== TASK STATEMENT ==
Each line of the entries that mentions the string "unfold" needs to be reported.

== RECORDS PROVIDED ==
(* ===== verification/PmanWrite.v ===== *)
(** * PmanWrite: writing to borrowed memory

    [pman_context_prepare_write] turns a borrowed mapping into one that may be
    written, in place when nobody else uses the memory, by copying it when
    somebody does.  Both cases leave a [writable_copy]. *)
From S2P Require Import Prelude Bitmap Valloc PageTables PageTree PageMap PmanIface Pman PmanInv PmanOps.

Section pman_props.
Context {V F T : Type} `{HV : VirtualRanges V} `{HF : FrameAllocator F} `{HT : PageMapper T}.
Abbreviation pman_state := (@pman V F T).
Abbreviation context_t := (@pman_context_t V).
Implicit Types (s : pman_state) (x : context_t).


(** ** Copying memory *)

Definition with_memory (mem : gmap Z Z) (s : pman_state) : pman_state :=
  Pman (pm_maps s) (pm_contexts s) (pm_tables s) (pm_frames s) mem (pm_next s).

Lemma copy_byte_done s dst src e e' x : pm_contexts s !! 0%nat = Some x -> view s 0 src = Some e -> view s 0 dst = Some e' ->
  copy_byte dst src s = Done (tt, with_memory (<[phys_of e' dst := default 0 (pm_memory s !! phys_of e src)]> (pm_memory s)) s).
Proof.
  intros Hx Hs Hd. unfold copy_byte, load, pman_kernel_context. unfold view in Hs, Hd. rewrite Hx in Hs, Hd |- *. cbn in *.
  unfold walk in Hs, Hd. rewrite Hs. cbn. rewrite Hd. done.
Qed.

== FINISHED TASK ==
  intros Hx Hs Hd. unfold copy_byte, load, pman_kernel_context. unfold view in Hs, Hd. rewrite Hx in Hs, Hd |- *. cbn in *.
  unfold walk in Hs, Hd. rewrite Hs. cbn. rewrite Hd. done.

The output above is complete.